Listed records:
◆ ◆ ◆ ◆ ◆

(** * rshogi analysis scripts: a shallow embedding and its properties

    The development follows the Python scripts under
    [packages/rust-core/scripts/analysis]: one module per script, every
    function under the name it has in the source.

    - Python integers are [Z]; [None] is the [None] of [option].
    - Python [str] values are lists of characters, with the character
      classes of Python for the code points below 256.
    - Python floats are IEEE-754 binary64 values ([PrimFloat.float]);
      integers enter float arithmetic through [PyFloat.of_int], which is
      Python's conversion for magnitudes below [2^63].
    - A loop that mutates local variables is a fold over an explicit state;
      a block that can raise returns a sum or an option.
    - What a script reads from outside comes in as an argument: the lines of
      a file, the rows of a JSON document, the result of a regular
      expression search on a line, the outcome of a subprocess, the random
      draws. *)

From Stdlib Require Import ZArith List String Ascii Bool Lia.
From Stdlib Require Import Floats.PrimFloat Floats.SpecFloat Floats.FloatOps.
From Stdlib Require Import Numbers.Cyclic.Int63.Uint63.
From Stdlib Require Import Numbers.DecimalString.
From stdpp Require Import gmap strings sorting.
Import ListNotations.

Open Scope Z_scope.

(** ** Python built-ins used by the scripts *)

Module PyStr.

Definition str := list ascii.

(** A string literal of the source. *)
Definition lit (s : string) : str := list_ascii_of_string s.

(** [not s] for an [Optional[str]]: [None] and the empty string are falsy. *)
Definition falsy (s : option str) : bool :=
  match s with
  | None => true
  | Some [] => true
  | Some (_ :: _) => false
  end.

(** [bool(t)] for a string. *)
Definition truthy (t : str) : bool :=
  match t with
  | [] => false
  | _ :: _ => true
  end.

Definition in_range (lo hi : nat) (c : ascii) : bool :=
  let n := nat_of_ascii c in (lo <=? n)%nat && (n <=? hi)%nat.

(** [c.isspace()], the separator class of [str.split()] and [str.strip()]. *)
Definition isspace (c : ascii) : bool :=
  in_range 9 13 c || in_range 28 32 c || in_range 133 133 c
  || in_range 160 160 c.

(** The class [\w] of [re] on [str] patterns: alphanumerics and the
    underscore. *)
Definition is_word (c : ascii) : bool :=
  in_range 48 57 c || in_range 65 90 c || in_range 95 95 c
  || in_range 97 122 c || in_range 170 170 c || in_range 178 179 c
  || in_range 181 181 c || in_range 185 186 c || in_range 188 190 c
  || in_range 192 214 c || in_range 216 246 c || in_range 248 255 c.

(** [s.startswith(p)]. *)
Fixpoint startswith (p s : str) : bool :=
  match p, s with
  | [], _ => true
  | _ :: _, [] => false
  | a :: p', b :: s' => Ascii.eqb a b && startswith p' s'
  end.

(** [s.split(sep, 1)] when [sep] occurs in [s]: the text before the first
    occurrence and the text after it; [None] when [sep] does not occur
    (Python then returns the one-element list [[s]]). *)
Fixpoint partition (sep s : str) : option (str * str) :=
  if startswith sep s then Some ([], skipn (length sep) s)
  else match s with
       | [] => None
       | c :: s' =>
           match partition sep s' with
           | Some (a, b) => Some (c :: a, b)
           | None => None
           end
       end.

(** [sep in s]. *)
Definition contains (sep s : str) : bool :=
  match partition sep s with
  | Some _ => true
  | None => false
  end.

Fixpoint lstrip (s : str) : str :=
  match s with
  | [] => []
  | c :: s' => if isspace c then lstrip s' else s
  end.

Definition rstrip (s : str) : str := rev (lstrip (rev s)).

(** [s.strip()]. *)
Definition strip (s : str) : str := rstrip (lstrip s).

(** The scan of [s.split()]: the word that starts at the front of [s]
    (empty when [s] starts with white space) and the words after it. *)
Fixpoint split_scan (s : str) : str * list str :=
  match s with
  | [] => ([], [])
  | c :: s' =>
      let '(w, ws) := split_scan s' in
      if isspace c
      then ([], match w with [] => ws | _ :: _ => w :: ws end)
      else (c :: w, ws)
  end.

(** [s.split()]: the maximal runs of non-space characters. *)
Definition split (s : str) : list str :=
  let '(w, ws) := split_scan s in
  match w with [] => ws | _ :: _ => w :: ws end.

(** [sep.join(l)]. *)
Fixpoint join (sep : str) (l : list str) : str :=
  match l with
  | [] => []
  | [t] => t
  | t :: l' => t ++ sep ++ join sep l'
  end.

(** [l[:stop]] for a Python list. *)
Definition slice_to {A} (l : list A) (stop : Z) : list A :=
  if stop <? 0
  then firstn (Z.to_nat (Z.of_nat (length l) + stop)) l
  else firstn (Z.to_nat stop) l.

(** [range(a, b)]. *)
Definition range (a b : Z) : list Z :=
  map (fun n => a + Z.of_nat n) (seq 0 (Z.to_nat (b - a))).

(** [enumerate(l, start)]. *)
Fixpoint enumerate {A} (start : Z) (l : list A) : list (Z * A) :=
  match l with
  | [] => []
  | x :: l' => (start, x) :: enumerate (start + 1) l'
  end.

(** [str(n)] for an integer. *)
Definition str_of_int (n : Z) : str :=
  lit (NilZero.string_of_int (Z.to_int n)).

(** [sorted(s)] for a set of integers. *)
Definition sorted_set (s : gset Z) : list Z := merge_sort Z.le (elements s).

(** [s.split(sep)] for a one-character separator: the pieces between the
    separators, at least one. *)
Fixpoint split_char (sep : ascii) (s : str) : list str :=
  match s with
  | [] => [[]]
  | c :: s' =>
      if Ascii.eqb c sep then [] :: split_char sep s'
      else
        match split_char sep s' with
        | piece :: pieces => (c :: piece) :: pieces
        | [] => [[c]]
        end
  end.

(** [sorted(l, key=key)] and [l.sort(key=key)] for an integer key: a stable
    sort, elements of equal key keep their order. *)
Fixpoint insert_by {A} (key : A -> Z) (x : A) (l : list A) : list A :=
  match l with
  | [] => [x]
  | y :: l' => if key x <=? key y then x :: l else y :: insert_by key x l'
  end.

Definition sort_by {A} (key : A -> Z) (l : list A) : list A :=
  fold_right (insert_by key) [] l.

(** [d.setdefault(k, []).append(v)] for a dictionary with string keys, in
    insertion order. *)
Fixpoint setdefault_append {V} (k : str) (v : V) (d : list (str * list V))
  : list (str * list V) :=
  match d with
  | [] => [(k, [v])]
  | (k', vs) :: d' =>
      if bool_decide (k' = k) then (k', vs ++ [v]) :: d'
      else (k', vs) :: setdefault_append k v d'
  end.

End PyStr.

Import PyStr.

(** ** expand_targets_back.py *)

Module ExpandTargetsBack.

(** [chop_moves(pos_line, back_plies)].  The membership test
    [' moves ' not in pos_line] and the following
    [pos_line.split(' moves ', 1)] are one search for the first
    separator. *)
Definition chop_moves (pos_line : option str) (back_plies : Z) : option str :=
  match pos_line with
  | None => None
  | Some [] => Some []
  | Some s =>
      match partition (lit " moves ") s with
      | None => Some s
      | Some (head, moves) =>
          let toks := List.filter truthy (split (strip moves)) in
          let toks :=
            if (back_plies >? 0) && (Z.of_nat (length toks) >=? back_plies)
            then slice_to toks (- back_plies)
            else toks in
          Some (if negb (Nat.eqb (length toks) 0)
                then head ++ lit " moves " ++ join (lit " ") toks
                else head)
      end
  end.

(** An entry of the input file's ['targets'] list. *)
Record base_target := {
  bt_tag : str;
  bt_pre_position : option str;
  bt_pos_after : option str
}.

(** An entry of the output list. *)
Record target := {
  tag : str;
  pre_position : option str;
  origin : str;
  back_plies : Z
}.

(** [a or b] on [Optional[str]]. *)
Definition py_or (a b : option str) : option str :=
  if falsy a then b else a.

(** The body of the inner loop of [main]: the entry appended for [t] and
    [k]. *)
Definition expand_one (t : base_target) (k : Z) : target :=
  let pos := py_or (bt_pre_position t) (bt_pos_after t) in
  {| tag := bt_tag t ++ lit "_back" ++ str_of_int k;
     pre_position := chop_moves pos k;
     origin := bt_tag t;
     back_plies := k |}.

(** [main]: the list [out] written to the output file, for the input
    targets [base] and the arguments [--min] and [--max]. *)
Definition main (base : list base_target) (arg_min arg_max : Z)
  : list target :=
  fold_left
    (fun out t =>
       fold_left (fun out k => out ++ [expand_one t k])
         (range arg_min (arg_max + 1)) out)
    base [].

End ExpandTargetsBack.

(** ** make_targets_from_logs.py *)

Module MakeTargetsFromLogs.

(** One turn of the loop of [compute_spikes]: the state is [prev] and
    [spikes]. *)
Definition spike_step (threshold : Z) (st : option Z * list (Z * Z))
  (x : Z * Z) : option Z * list (Z * Z) :=
  let '(prev, spikes) := st in
  let '(i, sc) := x in
  match prev with
  | None => (Some sc, spikes)
  | Some p =>
      let delta := sc - p in
      (Some sc,
       if Z.abs delta >=? threshold then spikes ++ [(i, delta)] else spikes)
  end.

Definition compute_spikes (evals : list Z) (threshold : Z) : list (Z * Z) :=
  snd (fold_left (spike_step threshold) (enumerate 1 evals) (None, [])).

(** [POS_MOVES_SPLIT_RE.split(s, maxsplit=1)[0]] for the pattern
    [\b moves \b]: the text before the first [" moves "] that has a word
    character right before it and right after it, or all of [s] when there
    is none.  [prev] is the character before the current position. *)
Fixpoint re_split_head (prev : option ascii) (s : str) : str :=
  match s with
  | [] => []
  | c :: s' =>
      if match prev with Some p => is_word p | None => false end
         && startswith (lit " moves ") s
         && match nth_error s 7 with Some n => is_word n | None => false end
      then []
      else c :: re_split_head (Some c) s'
  end.

Definition chop_moves (pos_line : option str) (back_plies : Z) : option str :=
  match pos_line with
  | None => None
  | Some [] => None
  | Some s =>
      match partition (lit " moves ") s with
      | None => Some s
      | Some (_, moves) =>
          if back_plies <=? 0 then Some s
          else
            let head := re_split_head None s in
            let toks := List.filter truthy (split (strip moves)) in
            let toks :=
              if Z.of_nat (length toks) >=? back_plies
              then slice_to toks (- back_plies)
              else [] in
            Some (if negb (Nat.eqb (length toks) 0)
                  then head ++ lit " moves " ++ join (lit " ") toks
                  else head)
      end
  end.

(** An entry of the list [best] of [parse_bestmoves_with_positions]. *)
Record best_entry := {
  idx : Z;
  bestmove : str;
  pos_after : option str;
  last_cp : option Z;
  last_depth : Z
}.

Record target := {
  tag : str;
  pre_position : str;
  origin_log : str;
  origin_ply : Z;
  origin_delta : Z;
  back_plies : Z
}.

(** A log path of the command line as [main] sees it: a file that cannot
    be opened, or the base name of the path, that name without its
    extension, and the pair [(best, evals)] that
    [parse_bestmoves_with_positions] returns for the file's lines. *)
Inductive log_file :=
| NotFound
| Parsed (base stem : str) (best : list best_entry) (evals : list Z).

◆ ◆ ◆ ◆ ◆

Your goal: Extract every line above that contains the word "output".

Task result:
(** An entry of the output list. *)
(** [main]: the list [out] written to the output file, for the input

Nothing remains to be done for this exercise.